Pretentious is being used by people the same way the word “theory” was hijacked to mean “guess”. Pretentious no longer applies to just things which attach more importance to themselves than they are worth… Pretentious is now the spitball we throw at anything that may take more time to understand than we are willing to give it.

Ironically, the so-called mainstream Hollywood movies that have been coming out seem to embody every level of pretense. I just watched Captain America : Civil War and asked myself, what the hell about this movie even justifies the title Civil War? The film lasts about 2.5 hours, and maybe an hour of it is back-and-forth conversations between the Avengers making the most hollow, tumblr-post level arguments about whether their power needs to be kept in check because everywhere they went they saved people, but also inadvertently murdered a bunch as well (ATTENTION: war is hell guys… war is hell. In case you couldn’t figure that out for yourself). Not to mention that this giant epic battle of choosing sides between TeamCap and TeamIron takes place on… and airport. No, seriously, the whole thing happens on a deserted airport terminal, and lasts roughly 5 to 10 minutes . It is only in maybe the last 7 minutes of the movie where Captain America and Iron Man show any level of real, tangible animosity towards each other, where for a split second, Captain America raises his shield to slam it on Iron Man’s face, then catches himself. In 2.5 hours, this 6 second moment is the only time where I felt Tony Stark’s fear and grief over the killing of his parents, and Captain’s very-American level of nationalistic arrogance shielded as “a fight for justice”. Of course, this is erased right after when the movie cuts to the “future” and Captain America sends Iron Man a voice-mail saying “sorry”, and we’re all just supposed to act like he didn’t almost just bash the man’s face in with a metal shield… okay.

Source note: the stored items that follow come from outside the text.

(** ** [GetNordvpnGid] *)

(** C7.  When the group database has no [nordvpn] group the function
    returns the "unknown group" error.  It never panics, and whenever
    the error it returns is nil the group is in the database and the
    number returned is that group's id; a group id that fits an [int]
    is always returned that way. *)
Theorem GetNordvpnGid_spec (sys : OS) (lines : list string) :
  (getgrnam sys "nordvpn" = Missing ->
   GetNordvpnGid sys lines
   = (Returned (0%Z, Some (UnknownGroupError "nordvpn")), lines)) /\
  (exists r, GetNordvpnGid sys lines = (Returned r, lines)) /\
  (forall n lines',
     GetNordvpnGid sys lines = (Returned (n, None), lines') ->
     exists grp, getgrnam sys "nordvpn" = Found grp /\ gr_gid grp = n) /\
  (forall grp,
     getgrnam sys "nordvpn" = Found grp ->
     (strconv.MinInt <= gr_gid grp <= strconv.MaxInt)%Z ->
     GetNordvpnGid sys lines = (Returned (gr_gid grp, None), lines)).
Proof.
  unfold GetNordvpnGid, user.LookupGroup.
  change NordvpnGroup with "nordvpn".
  destruct (getgrnam sys "nordvpn") as [grp| |e];
    unfold bind, deref, ret; cbn beta iota.
  - split; [discriminate|]. split; [eauto|]. split.
    + intros n lines' H. exists grp. split; [reflexivity|].
      injection H as H _. symmetry. exact (Atoi_Itoa_ok _ _ H).
    + intros grp' Hgrp Hrange. injection Hgrp as <-.
      cbn [user.buildGroup user.GroupGid].
      now rewrite Atoi_Itoa.
  - split; [reflexivity|]. split; [eauto|]. split; [|discriminate].
    intros n lines' H. discriminate.
  - split; [discriminate|]. split; [eauto|]. split; [|discriminate].
    intros n lines' H. discriminate.
Qed.

Lemma GetNordvpnGid_spec_witness :
  GetNordvpnGid bare [] = (Returned (0%Z, Some (UnknownGroupError "nordvpn")), []) /\
  GetNordvpnGid desktop [] = (Returned (998%Z, None), []) /\
  exists grp, getgrnam desktop "nordvpn" = Found grp /\ gr_gid grp = 998%Z.
Proof.
  split; [|split].
  - apply (proj1 (GetNordvpnGid_spec bare [])). reflexivity.
  - apply (proj2 (proj2 (proj2 (GetNordvpnGid_spec desktop []))) nordvpn_group).
    + reflexivity.
    + split; discriminate.
  - apply (proj1 (proj2 (proj2 (GetNordvpnGid_spec desktop []))) 998%Z []).
    reflexivity.
Defined.

(** ** [GetSupportedIPTables] *)

(** C8, as stated, fails: with the IPv4 variable off and the IPv6
    variable on, the result is [ip6tables] alone. *)
Lemma GetSupportedIPTables_ipv4_off_counterexample :
  GetSupportedIPTables (mkPlatform false true) = ["ip6tables"] /\
  ~ In "iptables" (GetSupportedIPTables (mkPlatform false true)).
Proof.
  split; [reflexivity|].
  intros [H | []]. discriminate.
Qed.

(** C8, amended.  [iptables] is in the result exactly when the IPv4
    variable is on (as it is when the package is initialised) and
    [ip6tables] exactly when the IPv6 variable is on; the result is
    [iptables] (if present) followed by [ip6tables] (if present), so
    [iptables] comes first when both are there. *)
Theorem GetSupportedIPTables_cases (vars : Platform) :
  GetSupportedIPTables vars
  = ((if PlatformSupportsIPv4 vars then ["iptables"] else []) ++
     (if PlatformSupportsIPv6 vars then ["ip6tables"] else []))%list /\
  (In "iptables" (GetSupportedIPTables vars) <-> PlatformSupportsIPv4 vars = true) /\
  (In "ip6tables" (GetSupportedIPTables vars) <-> PlatformSupportsIPv6 vars = true) /\
  (PlatformSupportsIPv4 vars = true -> PlatformSupportsIPv6 vars = true ->
   GetSupportedIPTables vars = ["iptables"; "ip6tables"]) /\
  PlatformSupportsIPv4 initial_platform = true.
Proof.
  destruct vars as [[] []]; cbn;
    repeat split; intros; try reflexivity; try discriminate;
    repeat match goal with
      | H : _ \/ _ |- _ => destruct H
      | H : False |- _ => destruct H
      end; try discriminate; auto.
Qed.

Lemma GetSupportedIPTables_cases_witness :
  GetSupportedIPTables initial_platform = ["iptables"; "ip6tables"].
Proof.
  apply (proj1 (proj2 (proj2 (proj2 (GetSupportedIPTables_cases initial_platform)))));
    reflexivity.
Defined.

(** ** Determinism *)



Lemma same_Stat (s1 s2 : OS) (p : string) :
  same_observable s1 s2 -> os.Stat s1 p = os.Stat s2 p.
Proof.
  intros (Hstat & _). unfold os.Stat. now rewrite Hstat.
Qed.

Lemma same_LookupId (s1 s2 : OS) (uid : string) :
  same_observable s1 s2 -> user.LookupId s1 uid = user.LookupId s2 uid.
Proof.
  intros (_ & Hpw & _). unfold user.LookupId.
  destruct (Atoi uid) as [i [e|]]; [reflexivity | now rewrite Hpw].
Qed.

Lemma same_config_dir (s1 s2 : OS) (home : string) :
  same_observable s1 s2 ->
  GetFilesharedConfigDirPath s1 home = GetFilesharedConfigDirPath s2 home.
Proof.
  intros Hsame. unfold GetFilesharedConfigDirPath.
  now rewrite (same_Stat s1 s2 _ Hsame).
Qed.

(** *** The process between two calls *)

Lemma same_lookupUserId (s1 s2 : OS) (uid : string) :
  same_observable s1 s2 ->
  process.lookupUserId s1 uid = process.lookupUserId s2 uid.
Proof.
  intros (_ & Hpw & _). unfold process.lookupUserId, process.lookupUnixUid.
  destruct (Atoi uid) as [i [e|]]; [reflexivity | now rewrite Hpw].
Qed.

Lemma same_lookup_with (s1 s2 : OS) (c : option user.User * option error)
      (uid : string) :
  same_observable s1 s2 -> lookup_with c s1 uid = lookup_with c s2 uid.
Proof.
  intros Hsame. unfold lookup_with.
  now rewrite (same_lookupUserId s1 s2 uid Hsame).
Qed.

Lemma same_after_lookup (s1 s2 : OS) (uid : string)
      (r : option user.User * option error) :
  same_observable s1 s2 -> after_lookup s1 uid r = after_lookup s2 uid r.
Proof.
  intros Hsame. unfold after_lookup. destruct r as [[u|] err]; [|reflexivity].
  now rewrite (same_config_dir s1 s2 _ Hsame).
Qed.

(** One lookup: the answer comes from the cache as filled, and the
    cache is filled afterwards. *)
Lemma process_LookupId_run (sys : OS) (uid : string) (p : Process) :
  process.LookupId sys uid p
  = (lookup_with (filled sys p) sys uid,
     mkProcess (proc_uid p) (Some (filled sys p)) (logged p)).
Proof.
  destruct p as [me cache lines].
  unfold process.LookupId, process.Current, process.cache_Do, process.bind,
    process.deref, process.ret, filled, lookup_with.
  cbn [current_cache proc_uid logged].
  destruct cache as [[[u|] [e|]]|]; cbn [fst snd];
    try (destruct (String.eqb (user.Uid u) uid)); try reflexivity.
  destruct (process.lookupUnixUid sys me) as [[u|] [e|]]; cbn [fst snd];
    try (destruct (String.eqb (user.Uid u) uid)); reflexivity.
Qed.

(** One call of [GetFilesharedLogPath] for a uid other than ["0"]. *)
Lemma process_log_path_run (sys : OS) (uid : string) (p : Process) :
  uid <> "0" ->
  process.GetFilesharedLogPath sys uid p
  = match lookup_with (filled sys p) sys uid with
    | Returned r =>
        (fst (after_lookup sys uid r),
         mkProcess (proc_uid p) (Some (filled sys p))
                   (logged p ++ snd (after_lookup sys uid r))%list)
    | Panicked msg =>
        (Panicked msg, mkProcess (proc_uid p) (Some (filled sys p)) (logged p))
    end.
Proof.
  intros Hne. unfold process.GetFilesharedLogPath.
  destruct (String.eqb_spec uid "0") as [E|_]; [contradiction|].
  unfold process.bind at 1. rewrite process_LookupId_run.
  destruct (lookup_with (filled sys p) sys uid) as [[[u|] err]|msg];
    [| |reflexivity].
  - unfold after_lookup.
    destruct err as [e|];
      unfold process.bind, process.deref, process.Printf, process.ret, log_Printf,
        lookup_warning, fallback_warning;
      cbn [logged proc_uid current_cache fst snd];
      destruct (GetFilesharedConfigDirPath sys (user.HomeDir u)) as [dir [e'|]];
      cbn [logged proc_uid current_cache fst snd app];
      rewrite ?app_nil_r, <- ?app_assoc; reflexivity.
  - destruct err as [e|];
      unfold after_lookup, process.bind, process.deref, process.Printf, process.ret,
        log_Printf, lookup_warning;
      cbn [logged proc_uid current_cache fst snd];
      rewrite ?app_nil_r; reflexivity.
Qed.

(** The function of the earlier sections is this one with the lookup
    done straight in the user database. *)
Lemma log_path_after_lookup (sys : OS) (uid : string) (lines : list string) :
  uid <> "0" ->
  GetFilesharedLogPath sys uid lines
  = (fst (after_lookup sys uid (user.LookupId sys uid)),
     (lines ++ snd (after_lookup sys uid (user.LookupId sys uid)))%list).
Proof.
  intros Hne. unfold GetFilesharedLogPath.
  destruct (String.eqb_spec uid "0") as [E|_]; [contradiction|].
  destruct (user.LookupId sys uid) as [[u|] [e|]];
    unfold after_lookup, bind, deref, log_Printf, panic, ret,
      lookup_warning, fallback_warning;
    cbn [fst snd]; rewrite ?app_nil_r; try reflexivity;
    destruct (GetFilesharedConfigDirPath sys (user.HomeDir u)) as [dir [e'|]];
    cbn [fst snd]; rewrite ?app_nil_r, <- ?app_assoc; reflexivity.
Qed.
Lemma NoListing_readObjects contents :
  NoListing (readObjects r dataCallback contents).
Proof.
  induction contents as [|key more IH]; simpl; auto with reader.
  apply NoListing_bind; [apply NoListing_retrieveObject|]. intros data.
  apply NoListing_bind; [now apply NoListing_emit|]. intros _.
  apply NoListing_bind; [|now intros _].
  now apply NoListing_callErr.
Qed.

Lemma Sound_readPage prefix firstPage page :
  Sound (readPage r dataCallback prefix firstPage page).
Proof.
  unfold readPage. destruct (firstPage && _).
  - now apply Sound_emit.
  - apply Sound_readObjects.
Qed.

Lemma NoListing_readPage prefix firstPage page :
  NoListing (readPage r dataCallback prefix firstPage page).
Proof.
  unfold readPage. destruct (firstPage && _).
  - now apply NoListing_emit.
  - apply NoListing_readObjects.
Qed.

Lemma Sound_readPages prefix p :
  forall firstPage, Sound (readPages r dataCallback prefix p firstPage).
Proof.
  induction p as [|NextPage rest IH]; intros firstPage; simpl.
  - apply Sound_ret.
  - intros w.
    apply (Sound_bind (call NextPage EvNextPage)
             (fun page => readPage r dataCallback prefix firstPage page ;;;
                          readPages r dataCallback prefix (rest w) false)).
    + apply Sound_call; now intros [e|o].
    + intros page. apply Sound_bind; [apply Sound_readPage|]. intros _. apply IH.
Qed.
(** A rounding of a value at least the smallest positive float is not a
    zero, and does not lower the magnitude. *)
Lemma binary_round_aux_mag (s : bool) (m e : Z) (l : location) :
  0 < m ->
  -1073 <= Zdigits2 m + e ->
  binary_round_aux prec emax s m e l = S754_infinity s
  \/ exists m' e', binary_round_aux prec emax s m e l = S754_finite s m' e'
                   /\ Zdigits2 m + e <= mag m' e'.
Proof.
  intros Hm HD. unfold binary_round_aux.
  destruct (shr_fexp prec emax m e l) as [mrs1 e1] eqn:H1.
  destruct (shr_fexp_pos _ _ _ _ _ Hm HD H1) as [Hm1 HD1].
  set (m2 := round_nearest_even (shr_m mrs1) (loc_of_shr_record mrs1)).
  assert (Hm2 : shr_m mrs1 <= m2).
  { destruct (round_nearest_even_cases (shr_m mrs1) (loc_of_shr_record mrs1))
      as [E | E]; unfold m2; rewrite E; lia. }
  assert (HD2 : Zdigits2 m + e <= Zdigits2 m2 + e1).
  { pose proof (Zdigits2_mono _ _ Hm1 Hm2). lia. }
  destruct (shr_fexp prec emax m2 e1 loc_Exact) as [mrs3 e3] eqn:H3.
  destruct (shr_fexp_pos m2 e1 _ _ _ ltac:(lia) ltac:(lia) H3) as [Hm3 HD3].
  destruct (shr_m mrs3) as [| p | p]; try lia.
  destruct (e3 <=? emax - prec).
  - right. exists p, e3. split; [reflexivity |].
    unfold mag. simpl Zdigits2 in HD3. lia.
  - left. reflexivity.
Qed.

Lemma gt0_cases (x : float) :
  gt0 x = true ->
  x = S754_infinity false \/ exists m e, x = S754_finite false m e.
Proof.
  destruct x as [s | s | | s m e]; try discriminate.
  - destruct s; [discriminate | auto].
  - destruct s; [discriminate | eauto].
Qed.
(** * div128: constants for 128-bit division by a power of a radix

    A shallow embedding of [lexical-util/etc/div128.py] and the
    verification of its specification.

    Python integers are unbounded, so every integer of the script is a [Z];
    [>>] is [Z.shiftr], [&] is [Z.land], [//] is [Z.div] and [%] is
    [Z.modulo] (both floor towards minus infinity, like Python's).  The
    script also uses binary64 floating point in three places:

    - [u128_max / (x**2)] in [is_valid]: the true division of two integers,
      which CPython rounds correctly (to nearest, ties to even).  It is
      modelled exactly, see [truediv];
    - [math.log] and [math.log2], whose last bit depends on the platform's
      C library.  They are the fields of the interface [Libm]; theorems
      that need them to be accurate say so in a hypothesis;
      [exact_libm] is the instance that makes no rounding error, and
      [binary64_libm] the one whose only error is the conversion of the
      integer argument to binary64.

    A [while] loop is run with fuel: [OutOfFuel] stands for a loop that has
    not finished yet, and a result is only claimed for all large enough
    amounts of fuel. *)

From Stdlib Require Import ZArith Lia Bool List String QArith.
Import ListNotations.

#[local] Open Scope Z_scope.

(* ================================================================= *)
(** ** Exceptions and results *)

Inductive exn : Set :=
| ZeroDivisionError
| ValueError
| OverflowError.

The word pretentious is closer associated to the title of this movie, Civil War (more like Civil Argument) than anything that goes on in Yorgos Lanthimos’s also recently released dystopian love story, The Lobster*… a movie that no doubt people will call pretentious because it completely subverts our idea of love and marriage into a bizarre ritual of “find a soul-mate or effectively die” that the movie gives no background for. The characters speak and behave in awkward pauses and robotic monotone dialogues on purpose, and its so hard for us to understand this level of non-conformity in our love stories that we automatically slap the PRETENTIOUS tag on it because its beyond our trying to figure out. Never-mind that the entire agenda of Lanthimos is to evade any sense of importance to his story, other than have it exist and just say “here… you deal with it”. Meanwhile a middle school locker-room argument between Iron Man and Captain America is a CIVIL WAR. Yeesh.